Chcąc dowiedzieć się, czy przepis spełnił oczekiwania personelu medycznego, zadzwoniliśmy do augustowskich przychodni, aby usłyszeć opinie pielęgniarek i lekarzy.
„To dość duża odpowiedzialność, więc obawiałabym się podejmowania niektórych czynności bez konsultacji z lekarzem. Wiele rzeczy i tak już od dawna robimy” – mówi jedna z pielęgniarek.
„Myślę, że to pracodawca będzie decydował o naszych obowiązkach, ale będzie to zależne od naszego przygotowania do zawodu, wykształcenia” – odpowiada inna pielęgniarka.
Czy lekarze są równie sceptycznie nastawieni do nowo obowiązujących przepisów?
„Już od dawna położne prowadzą ciąże od początku, aż do rozwiązania. Pielęgniarki wciąż się dokształcają i uważam, że aby realizować zapisy rozporządzenia niezbędne są kursy i szkolenia, podnoszące kwalifikacje personelu medycznego” – informuje jeden z augustowskich lekarzy.

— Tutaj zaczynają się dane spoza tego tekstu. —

(* ===== verification/ZarrPlanner.v ===== *)
(** * The planner of zarr batches

    [src/src/pipeline/zarr_planner.c] on the caches of [MetaWorld.v]: it starts the
    prefetcher, accepts samples, stages the samples that are ready and builds a plan
    when a batch is complete. The calls come from one thread; the worker of the
    prefetcher and the caches run between their parts. *)

From stdpp Require Import strings gmap.
From S2P Require Import Prelude Config Selection Plan PlanBuilder DispatchTypes Lookahead PrefetchCache PrefetchClaims SharedCache Prefetcher PrefetcherOps PrefetcherLaws PrefetcherClaims MetaWorld.

#[local] Open Scope Z_scope.

Record damacy_metadata_cache_config := MetaConfig { array_entries : Z; shard_entries : Z }.

(** [staged] is the length of [z_samples]; the prefetcher, the lookahead and the
    caches are apart, in a [run]. *)
Record zarr_planner := ZarrPlanner {
  z_metadata : damacy_metadata_cache_config; z_limits : damacy_plan_limits; z_output : damacy_batch_spec; z_lookahead_samples : Z;
  z_samples : list planner_sample; z_pushed : Z; z_planned : Z; z_watermark : Z }.

Definition staged (z : zarr_planner) : Z := zlen (z_samples z).

Definition with_staged (z : zarr_planner) (l : list planner_sample) (watermark : Z) : zarr_planner :=
  ZarrPlanner (z_metadata z) (z_limits z) (z_output z) (z_lookahead_samples z) l (z_pushed z) (z_planned z) watermark.
Definition with_pushed (z : zarr_planner) (n : Z) : zarr_planner :=
  ZarrPlanner (z_metadata z) (z_limits z) (z_output z) (z_lookahead_samples z) (z_samples z) n (z_planned z) (z_watermark z).
Definition with_planned (z : zarr_planner) (n : Z) : zarr_planner :=
  ZarrPlanner (z_metadata z) (z_limits z) (z_output z) (z_lookahead_samples z) [] (z_pushed z) n (z_watermark z).

(** ** Creation and start *)

(** Null pointers are [None]; [mem]: does the allocation succeed. *)
Definition damacy_chunk_planner_create (mem : bool) (metadata : option damacy_metadata_cache_config) (limits : option damacy_plan_limits)
    : damacy_status + zarr_planner :=
  match metadata, limits with
  | Some metadata, Some limits =>
      if (max_chunks limits =? 0) || (DAMACY_MAX_CHUNKS_PER_BATCH <? max_chunks limits) || (max_chunk_bytes limits =? 0) ||
         (max_shards_per_sample limits =? 0) || (max_plan_bytes limits =? 0)
      then inl DAMACY_INVAL
      else if negb mem then inl DAMACY_OOM
      else inr (ZarrPlanner metadata limits (BatchSpec 0 [] 0 0) 0 [] 0 0 0)
  | _, _ => inl DAMACY_INVAL
  end.

(** What the allocations and the thread return at the start. *)
Record start_memory := StartMemory {
  sm_reader : bool; sm_arrays : nat -> bool; sm_shards : nat -> bool; sm_lookahead : nat -> bool; sm_samples : bool;
  sm_prefetcher : nat -> bool; sm_thread : bool }.

(** The configuration of both caches: an asynchronous fetcher, 16 probes. *)
Definition zarr_cache_config (entries : Z) : prefetch_cache_config := PConfig entries 16 true None None (Some true).
Definition new_cache {K V} (c : prefetch_cache K) : @world K V := World 0 (PState c ∅ ∅ [] []) [] [].
Definition lookahead_zero : damacy_lookahead := Lookahead None 0 0 0 0 false false false.

(** The status, and on success the planner with what it started. *)
Definition zarr_start (mem : start_memory) (choices : nat -> choice) (z : zarr_planner) (output : damacy_batch_spec) (lookahead_samples : Z)
    : option (damacy_status * option (zarr_planner * run meta_world)) :=
  let limits := z_limits z in
  let floor := u64 (lookahead_samples + samples_per_batch output) in
  if (array_entries (z_metadata z) <? floor) || (shard_entries (z_metadata z) <? u64 (floor * max_shards_per_sample limits))
  then Some (DAMACY_INVAL, None)
  else
    let z := ZarrPlanner (z_metadata z) limits output lookahead_samples (z_samples z) 0 0 0 in
    let fail := Some (DAMACY_OOM, None) in
    if negb (sm_reader mem) then fail
    else
      arrays ← prefetch_cache_create (sm_arrays mem) (zarr_cache_config (array_entries (z_metadata z)));
      match arrays with
      | None => fail
      | Some arrays =>
          shards ← prefetch_cache_create (sm_shards mem) (zarr_cache_config (shard_entries (z_metadata z)));
          match shards with
          | None => fail
          | Some shards =>
              let '(rc, la) := lookahead_init (sm_lookahead mem) lookahead_zero lookahead_samples in
              if negb (rc =? 0) || negb (sm_samples mem) then fail
              else
                match prefetcher_create (sm_prefetcher mem)
                        (PfConfig lookahead_samples (u32 (lookahead_samples + 4)) (max_shards_per_sample limits) true true true) with
                | None => fail
                | Some p =>
                    let '(rc, p) := prefetcher_start (sm_thread mem) p in
                    if negb (rc =? 0) then fail
                    else Some (DAMACY_OK, Some (z, Run (PW p (MetaWorld ∅ (new_cache arrays) (new_cache shards) 0 choices 0)) la WTop [] []))
                end
          end
      end.

(** ** Pushing *)

(** One round of the loop. *)
Definition push_one (malloc : Z -> bool) (junk : damacy_aabb * list query_axis) (z : zarr_planner) (p : prefetcher) (la : damacy_lookahead)
    (s : damacy_sample) : option (damacy_status * zarr_planner * damacy_lookahead) :=
  if z_lookahead_samples z <=? prefetcher_unconsumed_count p (z_pushed z) then Some (DAMACY_AGAIN, z, la)
  else
    st ← query_validate (Some s) (Some (z_output z)) (max_plan_bytes (z_limits z));
    if negb (bool_decide (st = DAMACY_OK)) then Some (st, z, la)
    else
      r ← lookahead_push_with_sample_seq malloc junk la (Some s) (z_pushed z);
      let '(rc, la) := (r : Z * damacy_lookahead) in
      if negb (rc =? 0) then Some (DAMACY_OOM, z, la) else Some (DAMACY_OK, with_pushed z (u64 (z_pushed z + 1)), la).

(** The samples left and the status, when no other thread runs meanwhile. *)
Fixpoint zarr_push (malloc : Z -> bool) (junk : damacy_aabb * list query_axis) (z : zarr_planner) (p : prefetcher) (la : damacy_lookahead)
    (samples : list damacy_sample) : option (list damacy_sample * damacy_status * zarr_planner * damacy_lookahead) :=
  match samples with
  | [] => Some ([], DAMACY_OK, z, la)
  | s :: rest =>
      r ← push_one malloc junk z p la s;
      let '(st, z, la) := (r : damacy_status * zarr_planner * damacy_lookahead) in
      if bool_decide (st = DAMACY_OK) then zarr_push malloc junk z p la rest else Some (samples, st, z, la)
  end.

(** ** Planning *)

(** One round of the loop that stages samples: the status it returns, if it returns,
    the sample that was popped, and the prefetcher. *)
Definition stage_one (z : zarr_planner) (x : pf_world meta_world)
    : option (option damacy_status * option prefetcher_ready * zarr_planner * pf_world meta_world) :=
  r ← prefetcher_pop_ready x;
  match r with
  | (None, x) => Some (Some DAMACY_AGAIN, None, z, x)
  | (Some ready, x) =>
      match rd_result ready with
      | PREFETCHER_RESULT_ERROR => Some (Some (if rd_err_code ready =? 0 then DAMACY_INVAL else status_of (rd_err_code ready)), Some ready, z, x)
      | PREFETCHER_RESULT_READY =>
          Some (None, Some ready, with_staged z (z_samples z ++ [planner_sample_of ready]) (u64 (rd_seq ready + 1)), x)
      end
  end.

(** The rest of [zarr_next]: the status and the plan, the planner, and the watermark
    it announces. *)
Definition plan_staged (malloc : Z -> bool) (z : zarr_planner) (w : meta_world)
    : option (damacy_status * option prepared_plan * zarr_planner * option Z) :=
  r ← prepared_plan_build (H := world_view w) malloc (z_samples z) (z_output z) (z_limits z);
  let status := match r with inl e => e | inr _ => DAMACY_OK end in
  let plan := match r with inl _ => None | inr plan => Some plan end in
  if bool_decide (status = DAMACY_AGAIN) then Some (status, plan, z, None)
  else Some (status, plan, with_planned z (u64 (z_planned z + staged z)), Some (z_watermark z)).

Definition prefetcher_advance_watermark (w : meta_world) (watermark : Z) : option meta_world :=
  w ← run_move AdvanceArrays (announce w watermark); run_move AdvanceShards w.

Fixpoint stage_loop (n : nat) (z : zarr_planner) (x : pf_world meta_world) : option (option damacy_status * zarr_planner * pf_world meta_world) :=
  match n with
  | O => Some (None, z, x)
  | S n =>
      r ← stage_one z x;
      let '(st, _, z, x) := (r : option damacy_status * option prefetcher_ready * zarr_planner * pf_world meta_world) in
      match st with Some st => Some (Some st, z, x) | None => stage_loop n z x end
  end.

(** The whole call, when no other thread runs meanwhile. *)
Definition zarr_next (malloc : Z -> bool) (z : zarr_planner) (x : pf_world meta_world)
    : option (damacy_status * option prepared_plan * zarr_planner * pf_world meta_world) :=
  r ← stage_loop (Z.to_nat (samples_per_batch (z_output z) - staged z)) z x;
  let '(st, z, x) := (r : option damacy_status * zarr_planner * pf_world meta_world) in
  match st with
  | Some st => Some (st, None, z, x)
  | None =>
      r ← plan_staged malloc z (pw_w x);
      let '(st, plan, z, m) := (r : damacy_status * option prepared_plan * zarr_planner * option Z) in
      match m with
      | None => Some (st, plan, z, x)
      | Some m => w ← prefetcher_advance_watermark (pw_w x) m; Some (st, plan, z, PW (pw_pf x) w)
      end
  end.

Definition zarr_pending (z : zarr_planner) : Z := u64 (z_pushed z - z_planned z).

(** ** The end *)

(** The strings of the staged samples. *)
Definition clear_samples (z : zarr_planner) : list string * zarr_planner := (omap ps_uri (z_samples z), with_staged z [] (z_watermark z)).

(** The strings freed and the caches after their destruction, once the prefetcher is
    stopped and the reader drained. *)
Definition zarr_stop (z : zarr_planner) (y : run meta_world)
    : option (list string * pst string zarr_metadata * pst shard_index_key shard_index_value * zarr_planner) :=
  let '(p, la) := prefetcher_stop (pw_pf (y_x y)) (y_la y) in
  let w := pw_w (y_x y) in
  shards ← prefetch_cache_destroy (w_st (shards_now w));
  arrays ← prefetch_cache_destroy (w_st (arrays_now w));
  let '(names, z) := clear_samples z in
  Some (prefetcher_destroy p ++ fst (lookahead_destroy la) ++ names, arrays, shards, z).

„Pielęgniarki i położne, mimo bardzo dobrego przygotowania do zawodu, zawsze, w razie najmniejszych nawet wątpliwości, konsultują się z lekarzem” – kontynuuje pan doktor.
Nowe rozporządzenie ministra daje duże możliwości zapewnienia wysokiej jakości usług medycznych, ale jak widać, personel medyczny zachowuje w tej kwestii ostrożność i zdrowy rozsadek.